- **What you will do**:
Below is a listing; reproduce exactly its lines from the one containing "replace (N.eqb a" to its last line, both ends kept, and no other lines.

- **Information supplied**:
(** The parser on sample texts: values, white space, escapes, and the
    texts that [JSON.parse] refuses. *)
Lemma parse_samples :
  parse (dq "[1, -2.5e3, 'aAb', {'k': null, 'k': true}, [], {}]")
  = Some (JArr [ JNum (str "1"); JNum (str "-2.5e3"); JStr (str "aAb");
                 JObj [ (str "k", JNull); (str "k", JBool true) ];
                 JArr []; JObj [] ])
  /\ parse (9 :: 10 :: 13 :: 32 :: dq "'A\n\/'" ++ [32])
     = Some (JStr [65; 10; 47])
  /\ getProp (JObj [ (str "k", JNull); (str "k", JBool true) ]) (str "k")
     = Some (Some (JBool true))
  /\ Forall (fun text => parse text = None)
       [ dq ""; dq "[1,]"; dq "{'a':1,}"; dq "01"; dq "1 2"; dq "tru";
         dq "'abc"; dq "{a:1}"; dq "[1"; dq "+1"; dq ".5"; dq "1.";
         dq "NaN"; dq "undefined"; 11 :: dq "[]"; 160 :: dq "[]";
         65279 :: dq "[]"; dq "'a" ++ [10] ++ dq "b'"; dq "'\x'" ].
Proof.
  repeat split; try (vm_compute; reflexivity).
  repeat constructor; vm_compute; reflexivity.
Qed.

Lemma option_map_app_nil {A : Type} (o : option (list A)) :
  option_map (app []) o = o.
Proof. destruct o; reflexivity. Qed.

Lemma isJsonSpace_cases w :
  isJsonSpace w = true -> w = 9 \/ w = 10 \/ w = 13 \/ w = 32.
Proof.
  unfold isJsonSpace. rewrite !orb_true_iff, !N.eqb_eq. tauto.
Qed.

(** One more white-space code unit at the end changes no token. *)
Lemma lex_space_end w : isJsonSpace w = true ->
  forall s st, lex st (s ++ [w]) = lex st s.
Proof.
  intros Hw. induction s as [|c r IH]; intros st.
  - cbn [app lex].
    destruct (isJsonSpace_cases w Hw) as [-> | [-> | [-> | ->]]];
      destruct st as [|acc|acc|acc|acc seen value]; cbn;
      try reflexivity;
      destruct (classifyAtom (rev acc)); reflexivity.
  - cbn [app lex]. destruct (step st c) as [[ts st']|]; [|reflexivity].
    rewrite IH. reflexivity.
Qed.

Lemma parse_space_end w s : isJsonSpace w = true -> parse (s ++ [w]) = parse s.
Proof. intros Hw. unfold parse. rewrite (lex_space_end w Hw). reflexivity. Qed.

(** The code units that [trim] removes and the JSON grammar does not
    skip are refused wherever they stand outside a string. *)
Lemma trimSpace_cases c :
  isTrimSpace c = true ->
  isJsonSpace c = true \/ c = 11 \/ c = 12 \/ 160 <= c.
Proof.
  unfold isTrimSpace, isJsonSpace.
  rewrite !orb_true_iff, !andb_true_iff, !N.eqb_eq, !N.leb_le. lia.
Qed.

Ltac settle_tests :=
  repeat match goal with
         | |- context [N.eqb ?a ?b] =>
             replace (N.eqb a b) with false by (symmetry; apply N.eqb_neq; lia)
         | |- context [N.leb ?a ?b] =>
             first [ replace (N.leb a b) with true
                       by (symmetry; apply N.leb_le; lia)
                   | replace (N.leb a b) with false
                       by (symmetry; apply N.leb_gt; lia) ]
         | |- context [N.ltb ?a ?b] =>
             first [ replace (N.ltb a b) with true
                       by (symmetry; apply N.ltb_lt; lia)
                   | replace (N.ltb a b) with false
                       by (symmetry; apply N.ltb_ge; lia) ]
         end.

Lemma stepIdle_high c : 160 <= c -> stepIdle c = None.
Proof.
  intros H. unfold stepIdle, isJsonSpace, punctuation, isAtomChar, isDigit,
    isLetter. settle_tests. reflexivity.
Qed.

Lemma step_high st c : 160 <= c ->
  step st c = match st with
              | LStr acc => Some ([], LStr (c :: acc))
              | _ => None
              end.
Proof.
  intros H. destruct st as [|acc|acc|acc|acc seen value]; cbn [step].
  - apply stepIdle_high, H.
  - rewrite (stepIdle_high c H).
    unfold isAtomChar, isDigit, isLetter. settle_tests. cbn.
    destruct (classifyAtom (rev acc)); reflexivity.
  - settle_tests. reflexivity.
  - unfold escapeValue. settle_tests. reflexivity.
  - unfold hexValue, isDigit. settle_tests. reflexivity.
Qed.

- **Task answer**:
             replace (N.eqb a b) with false by (symmetry; apply N.eqb_neq; lia)
         | |- context [N.leb ?a ?b] =>
             first [ replace (N.leb a b) with true
                       by (symmetry; apply N.leb_le; lia)
                   | replace (N.leb a b) with false
                       by (symmetry; apply N.leb_gt; lia) ]
         | |- context [N.ltb ?a ?b] =>
             first [ replace (N.ltb a b) with true
                       by (symmetry; apply N.ltb_lt; lia)
                   | replace (N.ltb a b) with false
                       by (symmetry; apply N.ltb_ge; lia) ]
         end.

Lemma stepIdle_high c : 160 <= c -> stepIdle c = None.
Proof.
  intros H. unfold stepIdle, isJsonSpace, punctuation, isAtomChar, isDigit,
    isLetter. settle_tests. reflexivity.
Qed.

Lemma step_high st c : 160 <= c ->
  step st c = match st with
              | LStr acc => Some ([], LStr (c :: acc))
              | _ => None
              end.
Proof.
  intros H. destruct st as [|acc|acc|acc|acc seen value]; cbn [step].
  - apply stepIdle_high, H.
  - rewrite (stepIdle_high c H).
    unfold isAtomChar, isDigit, isLetter. settle_tests. cbn.
    destruct (classifyAtom (rev acc)); reflexivity.
  - settle_tests. reflexivity.
  - unfold escapeValue. settle_tests. reflexivity.
  - unfold hexValue, isDigit. settle_tests. reflexivity.
Qed.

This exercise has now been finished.